April 1, 2018 — Easter Sunday/The Resurrection of the Lord (the Mass of Easter Day)
ACTS 10: 34A, 37-43; PS 118: 1-2, 16-17, 22-23; COL 3: 1-4, JN 20: 1-9
Today is Easter, the greatest feast in our Catholic calendar. On this Sunday, we celebrate the resurrection of Jesus Christ from the dead. For Catholics, Easter Sunday comes at the end of 40 days of prayer, fasting, and almsgiving known as Lent. Through spiritual struggle and self-denial, we have prepared ourselves to die spiritually with Christ on Good Friday, the day of His Crucifixion, so that we can rise again with Him in new life on Easter.
Last night was our Easter Vigil, called by our US Bishops the “Mother of All Vigils.” Today, then, is the greatest of all Sundays, and Easter Time is the most important of all liturgical times. Easter culminates with Christ’s Ascension to the Father and sending of the Holy Spirit upon the Church. There are 50 days of Easter from today to Pentecost. It should be characterized, above all, by the joy of glorified life and the victory over death, expressed most fully in the great resounding cry of Christians: Alleluia! All faith flows from faith in the resurrection.
It is most appropriate on this Day of Resurrection that the First Reading comes from the Acts of the Apostles and recounts part of a sermon made by St. Peter. Hippolytus of Rome, a Third Century theologian, gave Peter the title of “Apostle of Apostles.” We recognize Peter as the first Pope. Peter was one of the first Apostles and was present and witnessed events with Jesus, including the Transfiguration. Not only did he play a role on this Easter Sunday (as recounted in today’s Gospel), but he initially was the foremost evangelist revealing to people the divinity and resurrection of Jesus.
Peter opens his sermon today by saying, “You know what happened all over Judea, beginning in Galilee after the baptism that John (the Baptist) preached, how God anointed Jesus of Nazareth with the Holy Spirit and power.” Peter no doubt gave this sermon scores of times to untold numbers of people.
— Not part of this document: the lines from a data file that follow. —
(** * AP2 vacation demo: envelope, mandate integrity and the three agents

    A shallow embedding of
    - [lib/a2a-protocol.ts]   (the A2A envelope: builder and readers),
    - [lib/jwt-utils.ts]      (digest, signing and verification of mandates),
    - [pages/api/agents/merchant.ts], [pages/api/agents/credentials-provider.ts]
      and [pages/api/shopping-agent.ts] (the three request handlers),
    followed by the properties of the specification that concern them.

    JavaScript values are a tree type [value]; numbers are IEEE binary64
    ([PrimFloat.float]), strings are sequences of bytes, objects are association
    lists in insertion order.  What the program takes from its runtime and from
    third-party packages (SHA-256, the HS256 MAC of [jose], number and date
    formatting) is a [Variable] of the section that uses it. *)

From Stdlib Require Import Floats ZArith Ascii String List.
From Stdlib Require Import DecimalString.
From Stdlib Require DecimalPos DecimalZ.
From stdpp Require Import base tactics option list strings sorting.

Set Warnings "-inexact-float,-register-all".

Local Open Scope string_scope.
Local Open Scope list_scope.

(** ** JavaScript values *)

Inductive value : Type :=
| VUndefined
| VNull
| VBool (b : bool)
| VNum (x : float)
| VStr (s : string)
| VArr (items : list value)
| VObj (fields : list (string * value)).

(** Structural induction that reaches the elements of arrays and the values
    of object fields. *)
Section value_induction.
Variable P : value -> Prop.
Hypothesis Hundef : P VUndefined.
Hypothesis Hnull : P VNull.
Hypothesis Hbool : forall b, P (VBool b).
Hypothesis Hnum : forall x, P (VNum x).
Hypothesis Hstr : forall s, P (VStr s).
Hypothesis Harr : forall items, Forall P items -> P (VArr items).
Hypothesis Hobj : forall fields, Forall (fun kv => P (snd kv)) fields -> P (VObj fields).

Fixpoint value_nested_ind (v : value) : P v :=
  match v with
  | VUndefined => Hundef
  | VNull => Hnull
  | VBool b => Hbool b
  | VNum x => Hnum x
  | VStr s => Hstr s
  | VArr items =>
      Harr items
        ((fix go (l : list value) : Forall P l :=
            match l with
            | [] => @List.Forall_nil _ P
            | x :: l' => @List.Forall_cons _ P x l' (value_nested_ind x) (go l')
            end) items)
  | VObj fields =>
      Hobj fields
        ((fix go (l : list (string * value)) : Forall (fun kv => P (snd kv)) l :=
            match l with
            | [] => @List.Forall_nil _ _
            | kv :: l' =>
                @List.Forall_cons _ (fun kv => P (snd kv)) kv l'
                  (value_nested_ind (snd kv)) (go l')
            end) fields)
  end.
End value_induction.

(** [ToBoolean]: the values an [if], [!x] or [a || b] treats as false are
    [undefined], [null], [false], [0], [-0], [NaN] and the empty string. *)
Definition ToBoolean (v : value) : bool :=
  match v with
  | VUndefined | VNull => false
  | VBool b => b
  | VNum x => negb (PrimFloat.eqb x 0%float || PrimFloat.is_nan x)
  | VStr s => negb (String.eqb s "")
  | VArr _ | VObj _ => true
  end.

(** [v === "lit"] against a string literal: true exactly for that string. *)
Definition strict_eq_str (v : value) (lit : string) : bool :=
  match v with
  | VStr s => String.eqb s lit
  | _ => false
  end.

(** [a || b] on values. *)
Definition js_or (a b : value) : value := if ToBoolean a then a else b.

(** Own-property lookup in an object's field list: the first binding of the
    key (a JavaScript object has one binding per key). *)
Fixpoint assoc {A} (k : string) (fs : list (string * A)) : option A :=
  match fs with
  | [] => None
  | (k', v) :: fs' => if String.eqb k' k then Some v else assoc k fs'
  end.

(** [o[k]] on the fields of an object: [undefined] when the key is absent.
    (The members an object inherits from [Object.prototype] are not values
    of this model: a statement about every key [k] leaves their names out.) *)
Definition obj_get (fs : list (string * value)) (k : string) : value :=
  match assoc k fs with
  | Some v => v
  | None => VUndefined
  end.

(** ** Exceptions *)

Record Exception : Type := mkException { exn_name : string; exn_message : string }.

Inductive Result (A : Type) : Type :=
| Ok (a : A)
| Throw (e : Exception).
Arguments Ok {A} a.
Arguments Throw {A} e.

Definition TypeError (msg : string) : Exception := mkException "TypeError" msg.
Definition Error (msg : string) : Exception := mkException "Error" msg.

(** [`${error}`] is [Error.prototype.toString]: name, colon, message. *)
Definition Exception_toString (e : Exception) : string :=
  if String.eqb (exn_message e) "" then exn_name e
  else if String.eqb (exn_name e) "" then exn_message e
  else exn_name e +:+ ": " +:+ exn_message e.

(** [v.p]: reading a property of [undefined] or [null] throws; a primitive
    has none of the property names this program reads. *)
Definition get_prop (v : value) (p : string) : Result value :=
  match v with
  | VUndefined =>
      Throw (TypeError ("Cannot read properties of undefined (reading '" +:+ p +:+ "')"))
  | VNull =>
      Throw (TypeError ("Cannot read properties of null (reading '" +:+ p +:+ "')"))
  | VObj fs => Ok (obj_get fs p)
  | _ => Ok VUndefined
  end.

(** ** Strings of the runtime *)

(** The double quote, which a literal of this file cannot hold. *)
Definition dquote : string := String (ascii_of_nat 34) EmptyString.
Definition backslash : string := String (ascii_of_nat 92) EmptyString.

(** Decimal digits of an integer, as [String(n)] gives them for an integral
    Number below 1e21 ([Date.now()], an array index, a length). *)
Definition Z_to_string (n : Z) : string := NilZero.string_of_int (Z.to_int n).
Definition nat_to_string (n : nat) : string := NilZero.string_of_uint (Nat.to_uint n).

(** [s.toLowerCase()] on the letters A-Z; every other byte is kept.  (The
    Unicode mapping sends no character outside ASCII to a letter of
    "payment method", the only text this program searches for.) *)
Definition lower_ascii (c : ascii) : ascii :=
  let n := nat_of_ascii c in
  if Nat.leb 65 n && Nat.leb n 90 then ascii_of_nat (n + 32) else c.

Fixpoint toLowerCase (s : string) : string :=
  match s with
  | EmptyString => EmptyString
  | String c s' => String (lower_ascii c) (toLowerCase s')
  end.

(** [s.includes(t)]: [t] occurs in [s] at some position. *)
Fixpoint includes (s t : string) : bool :=
  String.prefix t s ||
  match s with
  | EmptyString => false
  | String _ s' => includes s' t
  end.

(** [s.slice(a, b)] for [0 <= a <= b]: the characters at positions [a] to
    [b - 1] that exist. *)
Fixpoint string_drop (n : nat) (s : string) : string :=
  match n, s with
  | O, _ => s
  | S n', String _ s' => string_drop n' s'
  | S _, EmptyString => EmptyString
  end.

Fixpoint string_take (n : nat) (s : string) : string :=
  match n, s with
  | S n', String c s' => String c (string_take n' s')
  | _, _ => EmptyString
  end.

Definition slice (s : string) (a b : nat) : string := string_take (b - a) (string_drop a s).

(** ** [JSON.stringify]: quoting, property lists *)

Definition hex_digit (n : nat) : ascii :=
  if Nat.ltb n 10 then ascii_of_nat (48 + n) else ascii_of_nat (87 + n).

(** The escape of one byte in [QuoteJSONString]. *)
Definition QuoteJSONChar (c : ascii) : string :=
  let n := nat_of_ascii c in
  if Nat.eqb n 8 then backslash +:+ "b"
  else if Nat.eqb n 9 then backslash +:+ "t"
  else if Nat.eqb n 10 then backslash +:+ "n"
  else if Nat.eqb n 12 then backslash +:+ "f"
  else if Nat.eqb n 13 then backslash +:+ "r"
  else if Nat.eqb n 34 then backslash +:+ dquote
  else if Nat.eqb n 92 then backslash +:+ backslash
  else if Nat.ltb n 32 then
    backslash +:+ "u00" +:+ String (hex_digit (n / 16)) (String (hex_digit (n mod 16)) EmptyString)
  else String c EmptyString.

Fixpoint QuoteJSONString_chars (s : string) : string :=
  match s with
  | EmptyString => EmptyString
  | String c s' => QuoteJSONChar c +:+ QuoteJSONString_chars s'
  end.

Definition QuoteJSONString (s : string) : string :=
  dquote +:+ QuoteJSONString_chars s +:+ dquote.

(** The property list an array replacer denotes: its strings, each kept at
    its first occurrence. *)
Fixpoint PropertyList (replacer : list string) : list string :=
  match replacer with
  | [] => []
  | k :: ks => k :: filter (fun k' => negb (String.eqb k' k)) (PropertyList ks)
  end.

Definition is_finite (x : float) : bool := negb (PrimFloat.is_nan x || PrimFloat.is_infinity x).

(** [Object.keys(v)]: the own enumerable string keys.  (For an object with
    integer-like keys the engine lists those first; every use below sorts the
    result, so the order of this list is immaterial.) *)
Definition Object_keys (v : value) : Result (list string) :=
  match v with
  | VUndefined | VNull => Throw (TypeError "Cannot convert undefined or null to object")
  | VBool _ | VNum _ => Ok []
  | VStr s => Ok (map nat_to_string (seq 0 (String.length s)))
  | VArr items => Ok (map nat_to_string (seq 0 (length items)))
  | VObj fields => Ok (map fst fields)
  end.

(** [keys.sort()] with the default comparison: ascending order of the
    strings, compared unit by unit. *)
Definition Array_sort (keys : list string) : list string := merge_sort String.le keys.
It is important coming from Peter because he was a personal witness to Jesus’ ministry and especially His Resurrection. In today’s reading Peter also says, “This man God raised on the third day and granted that he be visible…to us, the witnesses chosen by God in advance.” Personal and firsthand witness is the most powerful way to evangelize. Each of us is called to evangelize through our Baptism and by how we live our lives.
The personal witness of St. Peter is followed by St. Paul’s advice as to what we need to do with our lives, as indicated in the Second Reading from Colossians. Paul is telling us that we, too, were raised with Christ and we need to behave as Christ did after He was resurrected. The first thing Jesus did was leave the tomb. We, too, need to leave the tomb; resurrection means we are not destined to live in a tomb. Jesus ministered, especially to His disciples. Stewardship calls us to live our lives with and to serve others. One of the important pillars of stewardship is indeed service.
Jesus used His God-given power and strength to continue to accomplish things. With the help of the Holy Spirit we can do the same. Today reminds us that as Catholics and Christians we are enabled, not just for eternity, but to do things right now and right here.
Our Gospel last week was the powerful reading of the Passion of Christ. Although the Gospel this week is not as long or as comprehensive, it is equally powerful, especially for what it means to us as Christians. It is the retelling of the Resurrection of Christ and the finding of the empty tomb. St. John’s perspective is important to us for he is most likely the “other disciple” in today’s Gospel Reading. As was the case with the Passion, there is so much in this reading on which we might focus.
Having indicated that nonetheless, it might be of value to concentrate on a couple things. We may not always find humor in the Word, but it is there. For example, John is humble enough not to mention he is the other disciple, but at the same time he is competitive enough to make it clear that he outran Peter. Yet when it came to entering the tomb, he was hesitant and waited for Peter to enter first. The combination of these two decisions tells us a lot about both Peter and John. Throughout Holy Scripture St. Peter is somewhat spontaneous and often acts and thinks before thinking. St. John, on the other hand tends to stop and think; this may have been one of those occasions. Many Apostles were not convinced of the resurrection until they experienced Jesus in reality. John saw and believed. The word translated as “saw” is the Greek word eiden. That means much more than “saw.” It means “to understand and to perceive the significance of something.” Do we share John’s understanding and belief? We should; this is Easter.